Eno and Byrne first worked together on More Songs About Buildings and Food, the 1978 album by Byrne's band Talking Heads. My Life in the Bush of Ghosts was primarily recorded during a break between the Talking Heads albums Fear of Music (1979) and Remain in Light (1980), both produced by Eno. Eno had also recently recorded Fourth World, Vol. 1: Possible Musics with Jon Hassell, who intended to collaborate with Eno and Byrne on the album, but could not afford to fly to California for the recording sessions. Upon hearing the tapes, Hassell felt "outraged" at what he felt was an appropriation of his music.
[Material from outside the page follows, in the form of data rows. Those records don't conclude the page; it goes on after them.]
(** The third part: what has to be refused. *)
Definition subdir_refused : prog unit :=
  let* r := call (SOpen (chars "dd/dd/ff") O_RDONLY) in
  die_if (0 <=? r) 1 "open (unlinked) dd/dd/ff succeeded!" [] ;;
  let* r := call (SOpen (chars "dd/ff/ff") (Z.lor O_CREATE O_RDWR)) in
  die_if (0 <=? r) 1 "create dd/ff/ff succeeded!" [] ;;
  let* r := call (SOpen (chars "dd/xx/ff") (Z.lor O_CREATE O_RDWR)) in
  die_if (0 <=? r) 1 "create dd/xx/ff succeeded!" [] ;;
  let* r := call (SOpen (chars "dd") O_CREATE) in
  die_if (0 <=? r) 1 "create dd succeeded!" [] ;;
  let* r := call (SOpen (chars "dd") O_RDWR) in
  die_if (0 <=? r) 1 "open dd rdwr succeeded!" [] ;;
  let* r := call (SOpen (chars "dd") O_WRONLY) in
  die_if (0 <=? r) 1 "open dd wronly succeeded!" [] ;;
  let* r := call (SLink (chars "dd/ff/ff") (chars "dd/dd/xx")) in
  die_if (r =? 0) 1 "link dd/ff/ff dd/dd/xx succeeded!" [] ;;
  let* r := call (SLink (chars "dd/xx/ff") (chars "dd/dd/xx")) in
  die_if (r =? 0) 1 "link dd/xx/ff dd/dd/xx succeeded!" [] ;;
  let* r := call (SLink (chars "dd/ff") (chars "dd/dd/ffff")) in
  die_if (r =? 0) 1 "link dd/ff dd/dd/ffff succeeded!" [] ;;
  let* r := call (SMkdir (chars "dd/ff/ff")) in
  die_if (r =? 0) 1 "mkdir dd/ff/ff succeeded!" [] ;;
  let* r := call (SMkdir (chars "dd/xx/ff")) in
  die_if (r =? 0) 1 "mkdir dd/xx/ff succeeded!" [] ;;
  let* r := call (SMkdir (chars "dd/dd/ffff")) in
  die_if (r =? 0) 1 "mkdir dd/dd/ffff succeeded!" [] ;;
  let* r := call (SUnlink (chars "dd/xx/ff")) in
  die_if (r =? 0) 1 "unlink dd/xx/ff succeeded!" [] ;;
  let* r := call (SUnlink (chars "dd/ff/ff")) in
  die_if (r =? 0) 1 "unlink dd/ff/ff succeeded!" [] ;;
  let* r := call (SChdir (chars "dd/ff")) in
  die_if (r =? 0) 1 "chdir dd/ff succeeded!" [] ;;
  let* r := call (SChdir (chars "dd/xx")) in
  die_if (r =? 0) 1 "chdir dd/xx succeeded!" [].

Definition subdir (buf : list Z) : prog (list Z) :=
  let* buf := subdir_build buf in
  let* buf := subdir_move buf in
  subdir_refused ;;
  let* r := call (SUnlink (chars "dd/dd/ffff")) in
  die_if (negb (r =? 0)) 1 "unlink dd/dd/ff failed" [] ;;
  let* r := call (SUnlink (chars "dd/ff")) in
  die_if (negb (r =? 0)) 1 "unlink dd/ff failed" [] ;;
  let* r := call (SUnlink (chars "dd")) in
  die_if (r =? 0) 1 "unlink non-empty dd succeeded!" [] ;;
  let* r := call (SUnlink (chars "dd/dd")) in
  die_if (r <? 0) 1 "unlink dd/dd failed" [] ;;
  let* r := call (SUnlink (chars "dd")) in
  die_if (r <? 0) 1 "unlink dd failed" [] ;;
  printl 1 "subdir ok" [] ;;
  Done buf.
(** What the kernel finds on the disk: the layout, an empty log, the root
    directory with its entries, every input with its bytes, the other inodes
    free, and a bitmap of exactly the blocks in use, none of them used twice. *)
Record image_of (inputs : list input) (s : image) : Prop := {
  im_sectors : length (sectors s) = Z.to_nat FSSIZE /\ Forall (fun l => length l = Z.to_nat BSIZE) (sectors s);
  im_super : superblock_of (sec s 1) = Superblock FSSIZE nblocks NINODES LOGSIZE 2 (2 + LOGSIZE) (2 + LOGSIZE + ninodeblocks);
  im_log : word_at (sec s 2) 0 = 0;
  im_root : let ip := disk_inode s ROOTINO in
    i_type ip = T_DIR /\ i_nlink ip = 1 /\
    exists n, file_bytes s ip
      = de false ROOTINO [46] ++ de false ROOTINO [46; 46] ++ dirents 2 inputs ++ repeat 0 n;
  im_file : forall i f, inputs !! i = Some f -> let ip := disk_inode s (2 + Z.of_nat i) in
    i_type ip = T_FILE /\ i_nlink ip = 1 /\ file_bytes s ip = bytes f;
  im_unused : forall j, 2 + Z.of_nat (length inputs) <= j < NINODES -> i_type (disk_inode s j) = 0;
  im_owned : NoDup (concat ((fun i => owned s (disk_inode s (1 + Z.of_nat i))) <$> seq 0 (1 + length inputs)));
  im_bitmap : forall b, 0 <= b < BPB ->
    bit_set (sec s (2 + LOGSIZE + ninodeblocks)) b = true <->
    b < nmeta \/ exists i, (i < 1 + length inputs)%nat /\ b ∈ owned s (disk_inode s (1 + Z.of_nat i));
}.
Eno described My Life as a "vision of a psychedelic Africa". Rather than conventional pop or rock singing, most of the vocals are sampled from other sources, such as commercial recordings of Arabic singers, radio disc jockeys, and an exorcist. Musicians had previously used similar sampling techniques, but, according to Guardian writer Dave Simpson, sampling had never before been used "to such cataclysmic effect". In 2001, Eno cited Holger Czukay's experiments with dictaphones and shortwave radios as earlier examples of sampling. He felt that the "difference was, I suppose, that I decided to make [sampling] the lead vocal". The release was delayed while legal rights were sought for the large number of samples used on the album. A sample of evangelist Kathryn Kuhlman performing an exorcism intended for "The Jezebel Spirit" was refused by her estate as they objected to the context it was to be used in.
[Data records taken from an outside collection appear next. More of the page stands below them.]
Lemma load_global_cases (globals : list string) (name : string) :
  load_global globals name = Return tt \/
  load_global globals name = Raise (OtherException "NameError").
Proof. unfold load_global. destruct (existsb _ _); tauto. Qed.

Lemma filter_none {A : Type} (q : A -> bool) (l : list A) :
  (forall x, In x l -> q x = false) -> List.filter q l = [].
Proof.
  induction l as [|a l IH]; simpl; [reflexivity|]. intros H.
  rewrite (H a) by now left. apply IH. intros x Hx. apply H. now right.
Qed.

Lemma filter_one {A : Type} (q : A -> bool) (l : list A) (x : A) :
  List.NoDup l -> In x l -> q x = true ->
  (forall y, In y l -> q y = true -> y = x) ->
  List.filter q l = [x].
Proof.
  induction l as [|a l IH]; simpl; [intros _ []|].
  intros Hnd Hin Hq Huniq. inversion Hnd as [|? ? Hnotin Hnd']; subst.
  destruct Hin as [->|Hin].
  - rewrite Hq. f_equal. apply filter_none. intros y Hy.
    destruct (q y) eqn:Ey; [|reflexivity].
    assert (y = x) as -> by (apply Huniq; [now right|assumption]).
    contradiction.
  - destruct (q a) eqn:Ea.
    + assert (a = x) as -> by (apply Huniq; [now left|assumption]).
      contradiction.
    + apply IH; try assumption. intros y Hy. apply Huniq. now right.
Qed.

Section Query.

Variable sql_eq : pyval -> pyval -> bool.
Variable created_at_ge : pyval -> pyval -> bool.

Lemma courses_of_In (courses : gmap Z Course) (college : pyval) (k : Z)
      (c : Course) :
  In (k, c) (courses_of sql_eq created_at_ge courses college) <->
  courses !! k = Some c /\
  sql_eq (college_id c) college = true /\
  is_active c = PBool true /\ is_published c = PBool true.
Proof.
  unfold courses_of.
  rewrite <- list_elem_of_In, merge_sort_Permutation, list_elem_of_In.
  rewrite filter_In, <- list_elem_of_In, elem_of_map_to_list. simpl.
  rewrite !andb_true_iff, !is_True_iff. tauto.
Qed.

Lemma courses_of_NoDup (courses : gmap Z Course) (college : pyval) :
  List.NoDup (map fst (courses_of sql_eq created_at_ge courses college)).
Proof.
  unfold courses_of. eapply Permutation_NoDup.
  - apply Permutation_map. symmetry. apply merge_sort_Permutation.
  - apply NoDup_map_filter. rewrite <- fmap_is_map.
    apply NoDup_ListNoDup, (NoDup_fst_map_to_list courses).
Qed.

End Query.

End AdminCoursesFacts.

Section AdminCoursesExtras.
Import AdminCourseFileService CollegeAdminCourses.

Variable sql_eq : pyval -> pyval -> bool.
Variable created_at_ge : pyval -> pyval -> bool.

Abbreviation get_admin_courses_for_college :=
  (get_admin_courses_for_college sql_eq created_at_ge).
Abbreviation courses_of := (courses_of sql_eq created_at_ge).

(** Property X22.  [get_admin_courses_for_college] names [CollegeAdmin],
    which neither service module imports.  In a module that does not bind
    that name the function raises [NameError] on every call, before it
    reads the database or its argument; that is the case in
    [college_service.py] and in [course_file_service.py]. *)
Theorem admin_courses_name_error
        (admins : gmap Z CollegeAdmin) (courses : gmap Z Course)
        (college_admin_user : pyval) :
  (forall globals, ~ In "CollegeAdmin" globals ->
     get_admin_courses_for_college globals admins courses college_admin_user
     = Raise (OtherException "NameError")) /\
  get_admin_courses_for_college college_service_globals admins courses
                                college_admin_user
  = Raise (OtherException "NameError") /\
  get_admin_courses_for_college course_file_service_globals admins courses
                                college_admin_user
  = Raise (OtherException "NameError").
Proof.
  assert (forall globals, ~ In "CollegeAdmin" globals ->
     get_admin_courses_for_college globals admins courses college_admin_user
     = Raise (OtherException "NameError")) as H.
  { intros globals Hno.
    unfold CollegeAdminCourses.get_admin_courses_for_college.
    destruct (load_global_cases globals "select") as [-> | ->];
      [|reflexivity].
    py_simpl. now rewrite (load_global_missing _ _ Hno). }
  split; [exact H|]. split; apply H; simpl; intros Hin;
    repeat (destruct Hin as [Hin|Hin]; [discriminate Hin|]); exact Hin.
Qed.

(** Property X23.  In a module that binds the names the function uses, and
    for a user dict with an "id": when no admin row has that user id the
    function raises 404 "College admin record not found"; when exactly one
    has, it returns the college id of that row, and under "courses" one
    entry for each course of that college that is active and published,
    each once, with "total_courses" the number of entries. *)
Theorem admin_courses_resolved
        (globals : list string)
        (admins : gmap Z CollegeAdmin) (courses : gmap Z Course)
        (d : list (string * pyval)) (uid : pyval) :
  In "select" globals -> In "CollegeAdmin" globals ->
  In "Course" globals -> In "HTTPException" globals ->
  lookup "id" d = Some uid ->
  ((forall k a, admins !! k = Some a ->
                sql_eq (admin_user_id a) uid = false) ->
   get_admin_courses_for_college globals admins courses (PDict d)
   = Raise (HTTPException 404 "College admin record not found")) /\
  (forall k a,
     admins !! k = Some a ->
     sql_eq (admin_user_id a) uid = true ->
     (forall k' a', admins !! k' = Some a' ->
                    sql_eq (admin_user_id a') uid = true -> k' = k) ->
     exists rows,
       get_admin_courses_for_college globals admins courses (PDict d)
       = Return (PDict
           [ ("college_id", admin_college_id a);
             ("total_courses", PInt (Z.of_nat (List.length rows)));
             ("courses", PList (map course_entry rows)) ]) /\
       List.length (map course_entry rows) = List.length rows /\
       List.NoDup (map fst rows) /\
       (forall j c, In (j, c) rows <->
          courses !! j = Some c /\
          sql_eq (college_id c) (admin_college_id a) = true /\
          is_active c = PBool true /\ is_published c = PBool true)).
Proof.
  intros Hsel Hadm Hcourse Hexc Hid.
  unfold CollegeAdminCourses.get_admin_courses_for_college.
  rewrite !(load_global_found _ _ Hsel), (load_global_found _ _ Hadm),
    (load_global_found _ _ Hcourse), (load_global_found _ _ Hexc).
  rewrite subscript_dict, Hid. py_simpl. split.
  - intros Hnone. rewrite filter_none; [reflexivity|].
    intros [k a] Hin. simpl.
    apply (Hnone k). now apply elem_of_map_to_list, list_elem_of_In.
  - intros k a Ha Hq Huniq.
    rewrite (filter_one _ _ (k, a)).
    + simpl. exists (courses_of courses (admin_college_id a)).
      split; [reflexivity|]. split; [apply length_map|].
      split; [apply courses_of_NoDup|]. intros j c. apply courses_of_In.
    + apply NoDup_ListNoDup, NoDup_map_to_list.
    + now apply list_elem_of_In, elem_of_map_to_list.
    + exact Hq.
    + intros [k' a'] Hin Hq'. simpl in Hq'.
      apply list_elem_of_In, elem_of_map_to_list in Hin.
      assert (k' = k) as -> by (now apply (Huniq k' a')).
      simpl in Hin. congruence.
Qed.

End AdminCoursesExtras.


(* ================================================================== *)
(** * Part VII: subjects written by [str] *)
(* ================================================================== *)

Section SubjectRoundTrip.
Import AdminCourseFileService.

Lemma uint_string_digits (d : Decimal.uint) :
  all_chars is_digit (NilEmpty.string_of_uint d) = true.
Proof. induction d; simpl; trivial. Qed.

Lemma decimal_from_pos (d : Decimal.uint) :
  forall acc : positive,
    decimal_from (Z.pos acc) (NilEmpty.string_of_uint d)
    = Z.pos (Pos.of_uint_acc d acc).
Proof.
  induction d as [|d IH|d IH|d IH|d IH|d IH|d IH|d IH|d IH|d IH|d IH];
    intros acc; [reflexivity|..];
    cbn [NilEmpty.string_of_uint decimal_from Pos.of_uint_acc];
    rewrite <- IH; f_equal; unfold digit_value; simpl N_of_ascii; lia.
Qed.

Lemma decimal_of_uint (d : Decimal.uint) :
  decimal (NilEmpty.string_of_uint d) = Z.of_uint d.
Proof.
  unfold decimal, Z.of_uint.
  induction d as [|d IH|d IH|d IH|d IH|d IH|d IH|d IH|d IH|d IH|d IH];
    [reflexivity|exact IH|..];
    cbn [NilEmpty.string_of_uint decimal_from Pos.of_uint];
    match goal with
    | |- decimal_from ?a _ = _ =>
        let p := eval vm_compute in a in change a with p
    end;
    now rewrite decimal_from_pos.
Qed.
Soon after the album was released, the Islamic Council of Great Britain objected to the use of samples of Qur'anic recital in the track "Qu'ran", considering it blasphemy. Byrne and Eno removed the track from later pressings. In 2006, Byrne said:

We thought, "Okay, in deference to somebody's religion, we'll take it off." You could probably argue for and against monkeying with something like that. But I think we were certainly feeling very cautious about this whole thing. We made a big effort to try and clear all the voices, and make sure everybody was okay with everything ... So I think in that sense we reacted maybe with more caution than we had to.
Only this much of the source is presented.